5.6 Special Rules for MPKI Terms
- Terms and renewals of certificates obtained via the Provider are governed exclusively by the conditions of the respective certification authority and are independent of the term of the SaaS or on-premise contract.
- Termination of the contract with the Provider does not affect existing certificates. The Customer bears any fees of the certification authority until the respective expiry or effective termination vis-à-vis the certification authority.
§ 6 Customer Obligations
6.1 General Obligations
The Customer undertakes:
- to use the service only in compliance with applicable laws and in accordance with the contractual provisions and the Provider’s instructions;
- to keep access data such as passwords secure and protect them from unauthorized third-party access;
- not to send, store, or process unlawful content via the email system, in particular no content that
- violates applicable law or third-party rights,
- is pornographic, glorifies violence, discriminatory, or constitutes incitement of hatred,
- violates personal rights or calls for criminal acts.
6.2 Responsibility for Content
- The Customer is solely responsible for the content of emails sent, received, or stored via the service, as well as for all data processed with the service.
- The Provider does not monitor content and assumes no liability for its legality.
6.3 Use of the Message Portal and Disclosure to Third Parties
- The Customer may make messages stored in the message portal accessible to third parties only via the security mechanisms provided by the Provider (e.g., password protection, temporary links).
- The Customer must ensure that a data protection legal basis exists for disclosure to third parties.
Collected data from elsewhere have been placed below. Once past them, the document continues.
Lemma container_status_state cap spec c :
  let st := container_status cap spec (Some c) in
  (cs_Ready st = ContainerReady c) ∧
  (cc_Status c = "Running" → ∃ t, cs_State st = CSRunning t) ∧
  (∀ code msg s f, cs_State st = CSTerminated code "Completed" msg s f →
     cc_Status c = "Stopped" ∧ code = 0%Z) ∧
  (∀ code r msg s f, cs_State st = CSTerminated code r msg s f →
     code = exitCode c ∧ cc_Status c ∈ ["Stopped"; "Error"; "Dead"]) ∧
  (∀ t, cs_State st = CSRunning t → cc_Status c = "Running") ∧
  (∀ r m, cs_State st = CSWaiting r m → capsuleFailure cap = Some (r, m) ∨
     (capsuleFailure cap = None ∧ r = tenantReason (cc_Status c) ∧ m = cc_StatusReason c)).
Proof.
  unfold container_status. simpl. unfold ContainerState_of.
  destruct (decide (cc_Status c = "Running")) as [Hr|Hr]; [simpl; naive_solver|].
  destruct (decide (cc_Status c = "Stopped")) as [Hs|Hs].
  { rewrite Hs. simpl. repeat split; try done; intros; simplify_eq/=; try set_solver.
    destruct (decide (exitCode c = 0%Z)) as [He|He]; [done|].
    rewrite decide_True in * by done. done. }
  destruct (decide (cc_Status c ∈ ["Error"; "Dead"])) as [He|He].
  { simpl. repeat split; try done; intros; simplify_eq/=; try set_solver.
    - rewrite !elem_of_cons, elem_of_nil in He. destruct He as [He|[He|[]]]; rewrite He in *; done.
    - rewrite !elem_of_cons, elem_of_nil in He. destruct He as [He|[He|[]]]; rewrite He in *; done. }
  simpl. destruct (capsuleFailure cap) as [[r m]|]; simpl; naive_solver.
Qed.

(** ** Properties *)

(** The phase a tenant reads follows the capsule and its containers: Running
    exactly for a running capsule, Succeeded exactly for one that stopped with
    every container at exit code zero, Failed exactly for one in error or one
    that stopped with a container that did not exit zero. *)
Theorem PhaseOf_correct (cap : Capsule) :
  (PhaseOf cap = PodRunning ↔ cap_Status cap = "Running") ∧
  (PhaseOf cap = PodSucceeded ↔
     cap_Status cap = "Stopped" ∧ Forall (λ c, exitCode c = 0%Z) (cap_Containers cap)) ∧
  (PhaseOf cap = PodFailed ↔
     cap_Status cap ∈ ["Error"; "Dead"] ∨
     (cap_Status cap = "Stopped" ∧ ∃ c, c ∈ cap_Containers cap ∧ exitCode c ≠ 0%Z)).
Proof. apply PhaseOf_cases. Qed.

(** The exit code Zun records survives the trip: a detail of [exit:<code>]
    is read as that code, for every 32-bit code, and a container that failed
    without a recorded code never reads as zero, the code callers take for
    success. *)
Theorem exitCode_roundtrip (c : CapsuleContainer) :
  (∀ code, (- 2 ^ 31 ≤ code < 2 ^ 31)%Z → cc_StatusDetail c = "exit:" +:+ pretty code →
     exitCode c = code) ∧
  (cc_Status c ∈ ["Error"; "Dead"] → (∀ rest, cc_StatusDetail c ≠ "exit:" +:+ rest) →
     exitCode c ≠ 0%Z) ∧
  (- 2 ^ 31 ≤ exitCode c < 2 ^ 31)%Z.
Proof.
  split; [intros; by apply exitCode_recorded|]. unfold exitCode. split.
  - intros Hs Hno. destruct (drop_prefix "exit:" (cc_StatusDetail c)) as [rest|] eqn:Hd.
    + apply drop_prefix_Some in Hd. by destruct (Hno rest).
    + by rewrite decide_True.
  - destruct (drop_prefix "exit:" (cc_StatusDetail c)) as [rest|]; [|case_decide; lia].
    destruct (ParseInt 32 rest) as [code|] eqn:Hp; [|case_decide; lia].
    unfold ParseInt in Hp. case_match; [|done]. case_decide; [|done]. by injection Hp as <-.
Qed.

(** A pod's container statuses are its containers', in order and under the
    names and images of its spec; a container reads Running only while Zun runs
    it, terminated only with the exit code it has, Completed only at exit code
    zero, ready only while running with its readiness probe not failing, and
    one that never started under a failed capsule says why the capsule failed. *)
Theorem ContainerStatuses_correct (pod : Pod) (cap : Capsule) (i : nat) (spec : Container) :
  Containers (Spec pod) !! i = Some spec →
  length (ContainerStatuses_of pod cap) = length (Containers (Spec pod)) ∧
  ∃ st, ContainerStatuses_of pod cap !! i = Some st ∧
    cs_Name st = c_Name spec ∧ cs_Image st = c_Image spec ∧
    match cap_Containers cap !! i with
    | None => cs_Ready st = false ∧ ∃ r m, cs_State st = CSWaiting r m
    | Some c =>
        (cs_Ready st = true ↔ serving c) ∧
        (∀ t, cs_State st = CSRunning t → cc_Status c = "Running") ∧
        (∀ code r msg s f, cs_State st = CSTerminated code r msg s f →
           code = exitCode c ∧ cc_Status c ∈ ["Stopped"; "Error"; "Dead"] ∧
           (r = "Completed" → code = 0%Z)) ∧
        (∀ r m, cs_State st = CSWaiting r m → capsuleFailure cap ≠ None →
           capsuleFailure cap = Some (r, m))
    end.
Proof.
  intros Hi. unfold ContainerStatuses_of. rewrite length_imap. split; [done|].
  exists (container_status cap spec (cap_Containers cap !! i)).
  rewrite list_lookup_imap, Hi. split; [done|].
  destruct (container_status_name cap spec (cap_Containers cap !! i)) as [-> ->].
  split; [done|]. split; [done|].
  destruct (cap_Containers cap !! i) as [c|].
  - destruct (container_status_state cap spec c) as (Hr & _ & Hc & Ht & Hrun & Hw).
    rewrite Hr, ContainerReady_spec. split; [done|]. split; [done|]. split.
    + intros code r msg s f Hs. destruct (Ht _ _ _ _ _ Hs) as [-> ?].
      split; [done|]. split; [done|]. intros ->. by destruct (Hc _ _ _ _ Hs).
    + intros r m Hs Hf. by destruct (Hw r m Hs) as [?|[? _]].
  - unfold container_status. simpl. destruct (capsuleFailure cap) as [[r m]|]; simpl; eauto.
Qed.

(** A pod is ready exactly when its capsule has containers and every one of
    them serves; then the capsule's conditions say Ready only while it runs. *)
Theorem CapsuleReady_correct (cap : Capsule) (t : Time) :
  (CapsuleReady cap = true ↔
     cap_Containers cap ≠ [] ∧ Forall serving (cap_Containers cap)) ∧
  (∀ ready, mkCondition "Ready" "True" "" t ∈ PodConditions (cap_Status cap) ready t ↔
     cap_Status cap = "Running" ∧ ready = true).
Proof.
  split.
  - unfold CapsuleReady. rewrite andb_true_iff, negb_true_iff, bool_decide_eq_false,
      forallb_In, Forall_forall. by setoid_rewrite ContainerReady_spec.
  - intros ready. unfold PodConditions.
    destruct (decide (cap_Status cap = "Running")) as [->|Hr].
    + rewrite !elem_of_cons, elem_of_nil. destruct ready; naive_solver.
    + destruct (decide _); rewrite !elem_of_cons, elem_of_nil; naive_solver.
Qed.

(** ** What modelling showed *)

(** A capsule that stopped without ever reaching a host is a failure to
    [capsuleFailure] and a success to [PhaseOf]: its containers wait with
    UnexpectedAdmissionError while the pod reads Succeeded, which a Job takes
    for work done. *)
Theorem stopped_unplaced_reads_Succeeded :
  let cap := mkCapsule "c1" "Stopped" "no valid host" "" None ∅
    [mkCapsuleContainer "u" "n" "i" "Creating" "" "" None None []] "" ∅ "" ∅ in
  PhaseOf cap = PodSucceeded ∧
  capsuleFailure cap = Some ("UnexpectedAdmissionError", "no valid host").
Proof. by vm_compute. Qed.

(** The subnet reported for a capsule need not be that of the address reported:
    both loops stop at the first address they like, and they like different ones. *)
Theorem PodSubnetID_of_another_address :
  let cap := mkCapsule "c1" "Running" "" "h" None
    {["net" := [mkAddress "10.0.0.5" "p1" 4 "" false; mkAddress "10.9.0.5" "p2" 4 "s2" false]]}
    [] "" ∅ "" ∅ in
  visits ["net"] cap ∧ CapsulePodIP ["net"] cap = "10.0.0.5" ∧ PodSubnetID ["net"] cap = "s2".
Proof. by vm_compute. Qed.

(** On two networks the address depends on the order the map is visited in. *)
Theorem PodIP_depends_on_visit :
  let cap := mkCapsule "c1" "Running" "" "h" None
    {["a" := [mkAddress "10.0.0.5" "p1" 4 "s1" false];
      "b" := [mkAddress "10.9.0.5" "p2" 4 "s2" false]]} [] "" ∅ "" ∅ in
  visits ["a"; "b"] cap ∧ visits ["b"; "a"] cap ∧
  CapsulePodIP ["a"; "b"] cap ≠ CapsulePodIP ["b"; "a"] cap.
Proof. split; [by vm_compute|]. split; [|by vm_compute]. unfold visits. vm_compute. constructor. Qed.
(** [BuildTemplate] up to the call of [json.Marshal]. *)
Definition build_template (pod : Pod) (o : TemplateOptions) : result template :=
  _ ← Validate pod;
  inits ← map_result (buildContainer pod) (InitContainers (Spec pod));
  containers ← map_result (buildContainer pod) (Containers (Spec pod));
  if decide (containers = []) then Err (ErrInvalidInput "" "pod has no containers")
  else
    vm ← buildFileVolumes pod (Files o) (Claims o);
    Ok (mkTemplate (CapsuleName pod) (template_labels pod o) (annotationsFor o)
      (map (mounted vm.2) containers) (map (mounted vm.2) inits)
      (restartPolicy pod) vm.1 (template_nets o) (SecurityGroups o)
      (AvailabilityZone o) (Architecture o) (runtimeClass pod)).
End volumes.

(** *** What is sent *)

(** How the API types that travel as they are get written is not under src/. *)
Class APIJson := {
  probe_json : Probe → json;
  capabilities_json : list string * list string → json;
  seccomp_json : string → json;
}.

(** The fields an [omitempty] tag keeps. *)
Definition omit_str (k v : string) : list (string * json) :=
  if decide (v = "") then [] else [(k, JString v)].
Definition omit_num (k : string) (n : Z) : list (string * json) :=
  if decide (n = 0)%Z then [] else [(k, JNumber n)].
Definition omit_list {A} (k : string) (f : A → json) (l : list A) : list (string * json) :=
  match l with [] => [] | _ => [(k, JArray (map f l))] end.
Definition omit_opt {A} (k : string) (f : A → json) (o : option A) : list (string * json) :=
  match o with None => [] | Some a => [(k, f a)] end.
(** A map is written in the order of its keys. *)
Definition map_json (m : gmap string string) : json :=
  JObject (map (λ k, (k, JString (opt_or "" (m !! k)))) (sort_strings (elements (dom m)))).
Definition omit_map (k : string) (m : gmap string string) : list (string * json) :=
  if decide (m = ∅) then [] else [(k, map_json m)].

Section marshal.
Context `{!APIJson}.

Definition security_json (s : containerSecurity) : json :=
  JObject (omit_opt "runAsUser" JNumber (RunAsUser s) ++
    omit_opt "runAsGroup" JNumber (RunAsGroup s) ++
    omit_opt "fsGroup" JNumber (FSGroup s) ++
    omit_opt "readOnlyRootFilesystem" JBool (ReadOnlyRootFilesystem s) ++
    omit_opt "allowPrivilegeEscalation" JBool (AllowPrivilegeEscalation s) ++
    omit_opt "capabilities" capabilities_json (Capabilities s) ++
    omit_opt "seccompProfile" seccomp_json (SeccompProfile s)).
(** A followed log is the log: where every poll answers with the log as it
    has grown, the lines stamped in increasing order, what the stream has
    written after any number of polls is every line from the first one the
    first poll answered with to the last one there is, once each and in order.
    The first poll may start anywhere but behind the log's end: a first answer
    with no line of a log that has some is excluded. *)
Theorem followLogs_exact (rfc3339 : string → bool) (all : list string) (m : nat → nat)
    (first polls : nat) (read : nat → LogOptions → option string) (opts : LogOptions) :
  written rfc3339 all →
  (∀ i, (m i ≤ m (S i) ≤ length all)%nat) →
  (first = 0 ∨ first < m 0 ≤ length all)%nat →
  (∀ o, read 0%nat o = Some (text (drop first (take (m 0%nat) all)))) →
  (∀ i o, (0 < i)%nat → read i o = Some (text (take (m i) all))) →
  stream (followLogs rfc3339 (S polls) read opts) =
  render (drop first (take (m polls) all)) (lo_Timestamps opts).
Proof.
  intros Hall Hm Hfirst Hr0 Hr. unfold followLogs. cbn [follow_loop]. rewrite Hr0.
  assert (∀ i, (m i ≤ m (S i))%nat) as Hm' by (intros i; apply Hm).
  assert (first ≤ m 0)%nat as Hle by lia.
  set (l := drop first (take (m 0%nat) all)).
  assert (all = take first (take (m 0%nat) all) ++ l ++ drop (m 0%nat) all) as Hl
    by (unfold l; by rewrite app_assoc, take_drop, take_drop).
  assert (written rfc3339 l) as Hwl.
  { split; [|by eapply (sorted_part rfc3339 all Hall)].
    apply Forall_forall. intros x Hx. apply (stamp_at rfc3339 all Hall). rewrite Hl. set_solver. }
  pose proof (poll_from rfc3339 l Hwl 0 0 (length l) ltac:(lia)) as Hp.
  rewrite !drop_0, !firstn_all, cursor_at_0 in Hp. rewrite Hp. cbv beta iota.
  assert (cursor_at rfc3339 l (length l) = cursor_at rfc3339 all (m 0%nat)) as Hc.
  { unfold cursor_at. rewrite firstn_all. f_equal. f_equal. unfold l.
    destruct Hfirst as [->|Hfirst]; [done|].
    rewrite <-(take_drop first (take (m 0%nat) all)) at 2. rewrite last_app.
    destruct (last (drop _ _)) eqn:He; [done|]. apply last_None in He.
    apply (f_equal length) in He. rewrite length_drop, length_take in He. simpl in He. lia. }
  rewrite Hc. assert ((if decide (cursor_at rfc3339 all (m 0%nat) ≠ "")
    then cursor_at rfc3339 all (m 0%nat) else "") = cursor_at rfc3339 all (m 0%nat)) as ->
    by (case_decide as Hd; [done|by rewrite Hd]).
  simpl. rewrite (follow_rest rfc3339 all Hall m) by (try done; lia || apply Hm).
  rewrite <-render_app. f_equal.
  assert (∀ n p, read_to m p (S n) (m n) = m (n + p)%nat) as Hto.
  { intros n p. revert n. induction p as [|p IH]; intros n; simpl; [by rewrite Nat.add_0_r|].
    rewrite IH. f_equal. lia. }
  rewrite (Hto 0%nat polls). simpl.
  assert (m 0 ≤ m polls)%nat as Hmp
    by (clear -Hm'; induction polls as [|p IH]; [done|]; etransitivity; [exact IH|apply Hm']).
  rewrite <-(take_drop (m 0%nat) (take (m polls) all)) at 2.
  rewrite take_take, (Nat.min_l (m 0%nat)) by done. unfold l.
  rewrite drop_app_le; [done|]. rewrite length_take. specialize (Hm 0%nat). lia.
Qed.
The Customer is obliged to fulfill all relevant information obligations pursuant to Arts. 13 and 14 GDPR vis-à-vis affected third parties, e.g., by providing notices upon first access.
- In case of suspected abusive use of access, the Customer must immediately take appropriate measures to block access.
- Responsibility for content, legality, and access sharing remains entirely with the Customer.
6.4 Security Obligations
- The Customer undertakes to protect all systems and devices in accordance with current IT security standards (e.g., firewalls, antivirus software, regular updates).
- The Customer must not take any measures that could impair the security or functionality of the service (e.g., overloading or unauthorized access).
6.5 Special Obligations for On-Premise Solutions
- When using the on-premise solution, the Customer is solely responsible for operating the software in its IT infrastructure and for compliance with all applicable data protection and security regulations.
- The Customer undertakes to perform regular backups of its data and to ensure these are available independently of the installed software.
- The Customer must implement security measures such as firewalls and antivirus software to prevent unauthorized access to the software.
6.6 Compliance with Legal Requirements
- The Customer shall ensure that all statutory requirements for data processing within its company are complied with, including obligations towards third parties such as authorities or data subjects.
6.7 Additional Obligations When Using the Disclaimer/Signature Manager and Outlook Add-in
- The Customer is responsible for the substantive correctness, up-to-dateness, and legal permissibility of the signatures/disclaimers used (e.g., mandatory information, data protection notices, advertising content), as well as for selecting the use cases (e.g., which recipient groups, languages, exceptions).
- The Customer warrants that it holds all necessary rights to embedded assets (e.g., logos, images, fonts, files) and that their use does not infringe third-party rights.
- The Customer shall ensure that all necessary technical prerequisites for the use of third-party integrations (e.g., Microsoft 365/Outlook, Entra ID, connectors) are met, in particular required administrative approvals (e.g., consent), roles/permissions, and configurations.
- The Customer is obliged to configure settings and permissions according to the principle of data minimization and to activate only those data flows necessary for the intended purpose.
- The Customer is responsible for ensuring that internal policies (e.g., works council, compliance, IT security) cover use of an add-in and the associated processing.
§ 7 Provider Obligations
7.1 General Obligations
- The Provider ensures that the service is provided with a high level of availability (see § 11).
- The Provider undertakes to comply with all data protection requirements under the GDPR and has provided a Data Processing Agreement (https://conbool.com/dpa) as part of these GTC.
7.2 Security and Incident Notification
- The Provider will inform the Customer without undue delay if security incidents occur that affect personal data (e.g., personal data breaches pursuant to Art. 33 GDPR).
- The Provider undertakes to take all necessary measures to contain a security incident and to support the Customer in fulfilling any reporting obligations towards supervisory authorities or data subjects.
7.3 Special Obligations for SaaS Solutions
- The Provider provides storage space on a server and undertakes to implement appropriate measures against data loss and unauthorized third-party access.
- The Provider informs the Customer in due time about planned maintenance or changes to the service.
7.4 Special Obligations for On-Premise Solutions
- When using the on-premise solution, the Provider provides installation instructions and technical documentation.
- Updates or patches are provided by the Provider in accordance with the maintenance agreement.
7.5 Special Notes on the Outlook Add-in
- Within the scope of the contract, the Provider provides the technical availability and updating of the add-in in accordance with the service description.
- However, the Provider does not warrant compatibility of the add-in with all third-party environments, policies, client versions, or add-in restrictions; in the event of material third-party changes, the Provider will endeavor to make reasonable adjustments insofar as economically and technically feasible.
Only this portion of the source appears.